Betsy no había tocado el McMuffin. Estaba mareada. Durante un momento, Nampa, Idaho, le pareció un lugar terriblemente agradable para vivir. Spector se terminó la comida y se tomó el café.
—Me he guardado lo peor para el final. Nuestro amigo Ed Hennessey ha llegado a la misma conclusión que tú. Él necesita la información extranjera y tú precisas su ayuda en el frente nacional. Puede que Hennessey sea el hombre de la Agencia que más odian en Washington… pero ha encontrado a muchos malos entre nuestras filas. Sin embargo, juega siempre sin destapar sus cartas, por lo que todos le temen. Millikan también le odia y me llevaría toda la mañana enumerar las razones. El otro día hablaste con él. Querida, estás con el agua al cuello. Ahora sólo tienes un amigo en la ciudad, y no soy yo.
—Entonces, ¿por qué me cuenta todo esto?
—Porque en última instancia no trabajo para el Director de la Central de Inteligencia ni para Millikan, sino para el presidente, y el presidente sabe cómo funcionan estas cosas. Sabe que el sistema es totalmente irracional y que es necesario cambiarlo. Pero es el único sistema que tenemos. Él quiere que sobrevivas. Mis instrucciones son protegerte en la medida de lo posible.
Betsy se echó a temblar; los escalofríos la recorrían de arriba abajo, y no sabía si era por la mañana fresca de abril o por el terror que sentía. Nunca había tenido tanto miedo.

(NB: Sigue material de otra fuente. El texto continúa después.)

Variable Math_sqrt : Q -> Q.
Variable radialFill : Q -> Q -> Q -> Q -> Q -> nat -> nat -> nat -> Z -> Q.
Variable screenDraw : Q -> Q -> Q -> list Z -> nat -> nat -> nat -> Z -> Q.
Variable blurDraw : Q -> list Z -> nat -> nat -> nat -> Q.

Local Abbreviation runPass' := (runPass Math_sqrt radialFill screenDraw blurDraw).

Lemma wr_bytes (data : list Z) (i : nat) (q : Q) :
  Forall is_byte data -> Forall is_byte (wr data i q).
Proof. intros Hd. apply Forall_insert; [done|apply ToUint8Clamp_range]. Qed.

Lemma imap_clamp_bytes (f : nat -> Z -> Q) (data : list Z) :
  Forall is_byte (imap (fun i old => ToUint8Clamp (f i old)) data).
Proof.
  apply Forall_lookup_2. intros i z Hz.
  rewrite list_lookup_imap in Hz.
  destruct (data !! i); simplify_eq/=. apply ToUint8Clamp_range.
Qed.

Lemma foldl_bytes {A} (f : list Z -> A -> list Z) (l : list A) (data : list Z) :
  (forall d a, Forall is_byte d -> Forall is_byte (f d a)) ->
  Forall is_byte data -> Forall is_byte (foldl f data l).
Proof.
  intros Hf. revert data. induction l as [|a l IH]; intros data Hd; simpl; auto.
Qed.

Lemma grainPixel_bytes intensity colorGrain rnd (st : list Z * nat) (i : nat) :
  Forall is_byte (fst st) ->
  Forall is_byte (fst (grainPixel intensity colorGrain rnd st i)).
Proof.
  destruct st as [data cur]. intros Hd. unfold grainPixel.
  destruct colorGrain; cbn [fst]; by repeat apply wr_bytes.
Qed.

Lemma applyGrain_bytes intensity colorGrain rnd (st : list Z * nat) :
  Forall is_byte (fst st) ->
  Forall is_byte (fst (applyGrain intensity colorGrain rnd st)).
Proof.
  unfold applyGrain. generalize (pixelIndices (length (fst st))) as l.
  intros l. revert st. induction l as [|i l IH]; intros st Hst; simpl; [done|].
  apply IH. by apply grainPixel_bytes.
Qed.

Lemma applySketch_bytes (w h : nat) (data : list Z) :
  Forall is_byte data -> Forall is_byte (applySketch Math_sqrt w h data).
Proof.
  intros Hd. unfold applySketch. apply foldl_bytes; [|done].
  intros d xy Hb. unfold sketchPixel. by repeat apply wr_bytes.
Qed.

Lemma applyWatercolor_bytes (w h : nat) rnd (st : list Z * nat) :
  Forall is_byte (fst (applyWatercolor blurDraw w h rnd st)).
Proof.
  destruct st as [data cur]. unfold applyWatercolor.
  apply applyGrain_bytes. cbn [fst].
  apply foldl_bytes; [|apply imap_clamp_bytes].
  intros d i Hb. unfold saturatePixel. by repeat apply wr_bytes.
Qed.

(** Every pass maps byte buffers to byte buffers. *)
Lemma runPass_bytes (p : Pass) (w h : nat) rnd (st : list Z * nat) :
  Forall is_byte (fst st) -> Forall is_byte (fst (runPass' p w h rnd st)).
Proof.
  intros Hst. destruct p as [intensity colorGrain|strength| | |]; cbn [runPass fst].
  - by apply applyGrain_bytes.
  - apply imap_clamp_bytes.
  - unfold applyGlow, glowLayer. apply imap_clamp_bytes.
  - apply applyWatercolor_bytes.
  - by apply applySketch_bytes.
Qed.
(** * Inline-markup parser of the post model (client_cpp/src/posts/models.hh)

    A shallow embedding of [TextState] and of the template scanners of
    [Post] ([parse_string], [parse_code], [parse_spoilers], [parse_bolds],
    [parse_italics]), with the properties of the formatting pipeline proved
    over it.

    The C++ code mutates a [TextState] and, through the [Node*] entries of
    [TextState::parents], the node tree the pointers point into.  Both are
    threaded explicitly: a [Node*] is the path of child indices from the
    root node, and every scanner is a state transformer that may also hit
    undefined behaviour ([pop_back] or [back] on an empty vector) or, since
    the [while (1)] loop of [parse_string] is modelled with fuel, run out
    of fuel. *)

From Stdlib Require Import List String Ascii Bool Arith Lia ZArith Permutation.
Import ListNotations.

Local Open Scope string_scope.
Local Open Scope list_scope.

Set Implicit Arguments.
Set Warnings "-register-all".

(** ** Outcomes and the state transformer the scanners run in *)

Inductive outcome (S A : Type) : Type :=
| Done (a : A) (s : S)   (* normal return *)
| Undefined              (* undefined behaviour of the C++ code *)
| OutOfFuel.               (* the fuel of a loop ran out *)

Arguments Done {S A} a s.
Arguments Undefined {S A}.
Arguments OutOfFuel {S A}.

Definition M (S A : Type) : Type := S -> outcome S A.

Definition ret {S A} (a : A) : M S A := fun s => Done a s.

Definition bind {S A B} (c : M S A) (k : A -> M S B) : M S B :=
  fun s =>
    match c s with
    | Done a s' => k a s'
    | Undefined => Undefined
    | OutOfFuel => OutOfFuel
    end.

Declare Scope scan_scope.
Delimit Scope scan_scope with scan.
Notation "c1 ;; c2" := (bind c1 (fun _ => c2))
  (at level 61, right associativity) : scan_scope.
Local Open Scope scan_scope.
(** One event that leaves the gate closed keeps the manager idle and
    takes nothing out of the queue. *)
Lemma exec_idle (ev : event) (s : Wadjit) :
  watcherListener (exec Validate ev s) = AwaitConsume →
  idle s →
  idle (exec Validate ev s)
  ∧ newWatcherChan s `prefix_of` newWatcherChan (exec Validate ev s).
Proof.
  intros Hafter (Hw & Hj & Hh).
  pose proof (exec_listener ev s Hafter) as Hbefore.
  destruct ev as [wid c pl ts | p | envs wid | envs | | env | incoming pick];
    cbn [exec] in *.
  - cbn. split; [| done]. repeat split; try done.
    apply Forall_app. split; [done |]. by repeat constructor.
  - destruct (AddWatcher_frame p s) as (Hw' & Ht' & _ & Hh' & Hq').
    split.
    + repeat split; [by rewrite Hw' | by rewrite Ht' |].
      destruct Hh' as [-> | (w & Hl & ->)]; [done |].
      apply Forall_insert; [done |]. apply Validate_keeps.
      by eapply Forall_lookup_1.
    + destruct Hq' as [-> | ->]; [done | by apply prefix_app_r].
  - rewrite RemoveWatcher_cases, Hw, lookup_empty. done.
  - unfold Close, atTaskManager, Stop. run. rewrite Hw, map_to_list_empty. done.
  - revert Hafter. unfold ResponsesChannel. run. by rewrite Hbefore.
  - unfold listenForWatchersIter. run. rewrite Hbefore. done.
  - unfold listenForResponsesIter. run.
    destruct (responseListener s); cbn; [| done].
    destruct incoming; cbn.
    + by destruct (cancelled s && pick).
    + by destruct (cancelled s).
Qed.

—No se me dan bien los discursos enardecedores. Me fui de Operaciones porque no me sentía cómodo mandando a la gente a una muerte prácticamente segura. No te van a asesinar físicamente… Si así fuese, tendrías una estrella en la pared. Van a asesinar tu carrera. Probablemente no recibas ningún otro ascenso y pases el resto de tu vida preparando informes sobre la soja. Pero te encuentras en una situación de la que pocos disfrutan. Puedes, sinceramente y de verdad, marcar la diferencia.
—¿Por qué…?
—Sí, lo sé, si es tan peligroso, ¿por qué el sistema no se ocupa del problema? No olvides que durante la crisis de los misiles cubanos la reunión de John Scali de la American Broadcasting Company en un restaurante con un diplomático ruso probablemente salvó al mundo de la destrucción nuclear. Esto no es tan serio. Pero es importante. Y el sistema simplemente no sabe manejarlo. Lo hemos hecho todo en la trastienda, tanto por seguir la peculiar cadena de mando como porque creemos que hay un topo en el sistema. Tómate el desayuno.

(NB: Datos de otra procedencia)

(** * Carbon credit ledger, registry and escrow marketplace

    A shallow embedding of the three Solidity contracts of the repository

    - [CarbonCreditToken]    (src/backend/contracts/CarbonCreditToken.sol),
    - [CarbonCreditRegistry] (src/unnamed/part_003),
    - [CarbonMarketplace]    (src/backend/contracts/CarbonMarketplace.sol),

    together with the properties of the ledger / marketplace settlement
    engine that the specification states about them.

    Conventions.  A [uint256] is a [Z] in [0, 2^256); Solidity 0.8 checked
    arithmetic aborts the call with [Panic 17] on overflow, [unchecked]
    blocks wrap around.  A contract function is a computation in a
    state-and-error monad; a transaction runs such a computation and keeps
    the old state when it aborts.  Storage mappings are finite maps read
    with the Solidity default value for absent keys. *)

From Stdlib Require Import ZArith Lia List String.
From stdpp Require Import gmap strings list fin_maps.

Open Scope Z_scope.

(** ** Machine integers *)

Abbreviation address := N.

Definition MAX_UINT256 : Z := 2 ^ 256 - 1.

Definition is_uint256 (x : Z) : Prop := 0 <= x <= MAX_UINT256.

Definition unchecked_add (a b : Z) : Z := (a + b) mod 2 ^ 256.
Definition unchecked_sub (a b : Z) : Z := (a - b) mod 2 ^ 256.

(** ** Failures and the transaction monad *)

Inductive Error :=
| Revert (reason : string)     (* require(cond, reason) *)
| Custom (name : string)       (* revert SomeCustomError(...) *)
| Panic (code : Z).            (* 0x11 = 17: arithmetic overflow *)

Inductive result (A : Type) :=
| Ok (a : A)
| Err (e : Error).
Arguments Ok {A} a.
Arguments Err {A} e.

Definition is_Err {A} (r : result A) : Prop :=
  match r with Ok _ => False | Err _ => True end.

Definition M (S A : Type) : Type := S -> result (A * S).

Definition ret {S A} (a : A) : M S A := fun s => Ok (a, s).

Definition bind {S A B} (m : M S A) (k : A -> M S B) : M S B :=
  fun s => match m s with
           | Ok (a, s') => k a s'
           | Err e => Err e
           end.

Definition fail {S A} (e : Error) : M S A := fun _ => Err e.
Definition get {S} : M S S := fun s => Ok (s, s).
Definition gets {S A} (f : S -> A) : M S A := fun s => Ok (f s, s).
Definition modify {S} (f : S -> S) : M S unit := fun s => Ok (tt, f s).

(* [x ← m; k] and [m;; k] are stdpp's notations for the two instances. *)
#[global] Instance M_ret {S} : MRet (M S) := fun A => @ret S A.
#[global] Instance M_bind {S} : MBind (M S) := fun A B k m => @bind S A B m k.

Definition require {S} (cond : bool) (reason : string) : M S unit :=
  if cond then ret tt else fail (Revert reason).

Definition revert_if {S} (cond : bool) (name : string) : M S unit :=
  if cond then fail (Custom name) else ret tt.

Definition checked_add {S} (a b : Z) : M S Z :=
  if a + b <=? MAX_UINT256 then ret (a + b) else fail (Panic 17).
Definition checked_sub {S} (a b : Z) : M S Z :=
  if b <=? a then ret (a - b) else fail (Panic 17).
Definition checked_mul {S} (a b : Z) : M S Z :=
  if a * b <=? MAX_UINT256 then ret (a * b) else fail (Panic 17).

(** A transaction either commits the state the call produced or, when the
    call aborts, leaves the state it started from. *)
Definition transact {S A} (m : M S A) (s : S) : S :=
  match m s with
  | Ok (_, s') => s'
  | Err _ => s
  end.

(** The part of the execution environment a call can observe. *)
Record Env := {
  msg_sender : address;
  msg_value : Z;
  block_timestamp : Z;
  (* whether a plain value transfer to an account is accepted by it *)
  accepts : address -> bool
}.

(** ** Sums over storage mappings *)

Definition gsum `{Countable K} (m : gmap K Z) : Z :=
  map_fold (fun _ v acc => v + acc) 0 m.

Definition nonneg_map `{Countable K} (m : gmap K Z) : Prop :=
  forall k v, m !! k = Some v -> 0 <= v.


(** ** The ledger: [CarbonCreditToken] *)

Module Token.

Record CreditMetadata := {
  projectName : string;
  projectType : string;
  location : string;
  vintage : Z;
  timestamp : Z;
  isRetired : bool;
  retiredBy : address;
  retiredAt : Z
}.

(* the value of a [creditMetadata] slot that was never written *)
Definition empty_metadata : CreditMetadata :=
  {| projectName := EmptyString; projectType := EmptyString;
     location := EmptyString; vintage := 0; timestamp := 0;
     isRetired := false; retiredBy := 0%N; retiredAt := 0 |}.
(** * Gaussian-splatting viewer: loader and visualization builder

    A shallow embedding of [gaussian_splatting_St_v14.py]:
    - [load_ply_file] (lines 32-66), over an explicit file system and an
      abstract Open3D decoder;
    - [create_gaussian_splatting_visualization] (lines 68-134), as a pure
      function from the record to the Plotly figure;
    - [display_point_cloud_info] (lines 136-152) and the two branches of the
      script (lines 158-193 and 194-226), over the list of elements a run
      puts on the page; the sphere points of the sample are taken as given.

    Numbers: NumPy's float64 values are modelled by exact rationals [Q];
    rounding, infinities and NaN are outside the model.  Computed values are
    therefore compared with [==] ([Qeq]) where arithmetic is involved.  The
    numbers of the scenarios are evaluated on binary64 as well ([Binary64]).

    Libraries: Plotly's constructors are record constructors here (what they
    validate in their arguments is not modelled), and of Open3D only the
    interface the loader calls is assumed. *)

From Stdlib Require Import ZArith QArith Qround String List Bool Lia.
From Stdlib Require Import DecimalString Lqa.
From Stdlib Require Import Floats.PrimFloat Floats.SpecFloat Floats.FloatOps.
From stdpp Require Import base option list gmap.

Import ListNotations.
Local Open Scope Z_scope.
Local Open Scope string_scope.

(** ** Exceptions and results *)

Inductive exn : Type :=
| ValueError      (* NumPy: zero-size array to reduction operation *)
| OSError         (* a failed write or unlink *)
| DecodeError.    (* whatever the external decoder raises *)

Inductive result (A : Type) : Type :=
| Ok (a : A)
| Raise (e : exn).
Arguments Ok {A} a.
Arguments Raise {A} e.

(** Sequencing stops at the first exception. *)
#[global] Instance result_ret : MRet result := fun A a => Ok a.
#[global] Instance result_bind : MBind result := fun A B k r =>
  match r with
  | Ok a => k a
  | Raise e => Raise e
  end.

(** ** Arrays of shape (N, 3) *)

Definition row3 : Type := (Q * Q * Q)%type.

Definition col0 (p : row3) : Q := fst (fst p).
Definition col1 (p : row3) : Q := snd (fst p).
Definition col2 (p : row3) : Q := snd p.

(** [a[:, k]] *)
Definition column (k : row3 -> Q) (a : list row3) : list Q := List.map k a.

(** Componentwise [==] on rows. *)
Definition row_eq (a b : row3) : Prop :=
  (col0 a == col0 b /\ col1 a == col1 b /\ col2 a == col2 b)%Q.

(** [np.minimum] and [np.maximum] on two scalars. *)
Definition np_minimum (a b : Q) : Q := if Qle_bool a b then a else b.
Definition np_maximum (a b : Q) : Q := if Qle_bool b a then a else b.

(** [a.min()] and [a.max()]: a reduction from the first element; a zero-size
    array has no identity and raises [ValueError]. *)
Definition np_min (a : list Q) : result Q :=
  match a with
  | [] => Raise ValueError
  | x :: rest => Ok (fold_left np_minimum rest x)
  end.

Definition np_max (a : list Q) : result Q :=
  match a with
  | [] => Raise ValueError
  | x :: rest => Ok (fold_left np_maximum rest x)
  end.

(** Python's builtin [max(a, b, c)]: keeps the first of the largest. *)
Definition py_max_step (m x : Q) : Q := if Qle_bool x m then m else x.
Definition py_max3 (a b c : Q) : Q := py_max_step (py_max_step a b) c.

(** Python's [int(x)] on a number: truncation toward zero. *)
Definition py_int (x : Q) : Z := Z.quot (Qnum x) (Zpos (Qden x)).

(** [str(n)] for an integer. *)
Definition py_str (n : Z) : string := NilZero.string_of_int (Z.to_int n).

(** ** The record handed from the loader to the builder *)

Record PointCloudRecord (Handle : Type) : Type := mkRecord {
  points : list row3;
  colors : list row3;
  normals : option (list row3);
  pcd : Handle
}.
Arguments mkRecord {Handle} _ _ _ _.
Arguments points {Handle} _.
Arguments colors {Handle} _.
Arguments normals {Handle} _.
Arguments pcd {Handle} _.

(** ** The Plotly figure *)

Record Line : Type := mkLine { line_width : Z }.

Record Marker : Type := mkMarker {
  marker_size : Q;
  marker_color : list string;
  marker_opacity : Q;
  marker_line : Line
}.

Record Scatter3d : Type := mkScatter3d {
  trace_x : list Q;
  trace_y : list Q;
  trace_z : list Q;
  trace_mode : string;
  trace_marker : Marker;
  trace_hoverinfo : string
}.

Record Axis : Type := mkAxis {
  visible : bool;
  showticklabels : bool;
  showgrid : bool;
  zeroline : bool;
  showbackground : bool
}.

Record Camera : Type := mkCamera {
  cam_up : row3;
  cam_center : row3;
  cam_eye : row3
}.

Record Scene : Type := mkScene {
  xaxis : Axis;
  yaxis : Axis;
  zaxis : Axis;
  aspectmode : string;
  camera : Camera;
  bgcolor : string
}.

Record Margin : Type := mkMargin { margin_l : Z; margin_r : Z; margin_b : Z; margin_t : Z }.

Record Layout : Type := mkLayout {
  scene : Scene;
  margin : Margin;
  scene_dragmode : string;
  height : Z;
  width : Z
}.

Record Figure : Type := mkFigure {
  fig_data : list Scatter3d;
  fig_layout : option Layout
}.

(** ** The visualization builder (lines 68-134) *)

(** One colour channel: [int(c*255)]. *)
Definition channel (c : Q) : Z := py_int (c * 255)%Q.

(** [f'rgb({int(r*255)},{int(g*255)},{int(b*255)})'] *)
Definition rgb_string (c : row3) : string :=
  let '(r, g, b) := c in
  "rgb(" ++ py_str (channel r) ++ "," ++ py_str (channel g) ++ ","
         ++ py_str (channel b) ++ ")".

(** The locals of lines 95-112. *)
Record Framing : Type := mkFraming {
  x_range : Q * Q;
  y_range : Q * Q;
  z_range : Q * Q;
  center : row3;
  max_range : Q;
  camera_dist : Q
}.

Definition axis_range (a : list Q) : result (Q * Q) :=
  lo ← np_min a;
  hi ← np_max a;
  Ok (lo, hi).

Se quedaron sentados durante quince minutos, viendo cómo el sol se alzaba sobre la ciudad, prestando atención al estruendo creciente del tráfico. Al fin Spector fue al teléfono de su coche. Momentos más tarde apareció un taxi Red Top.
Betsy temblaba. Ninguna experiencia de su vida la había preparado para lo que iba a venir. Spector le apretó el codo, le ofreció el contacto ocular más serio y sincero que Betsy hubiese recibido de una persona en Washington.
—Hazlo bien, niña. Yo también estoy arriesgando el pellejo. Al contrario que tú, que te topaste con esto, yo soy un voluntario. Nos veremos la semana que viene.
Betsy fue hasta el taxi. Era el mismo taxista de la noche anterior.
—Buenos días, señora —dijo con alegría—. ¿Durmió bien anoche?
—No demasiado. ¿Y usted?
—Oh, sí. —Rio—. Oh, sí, he tenido un sueño muy agradable.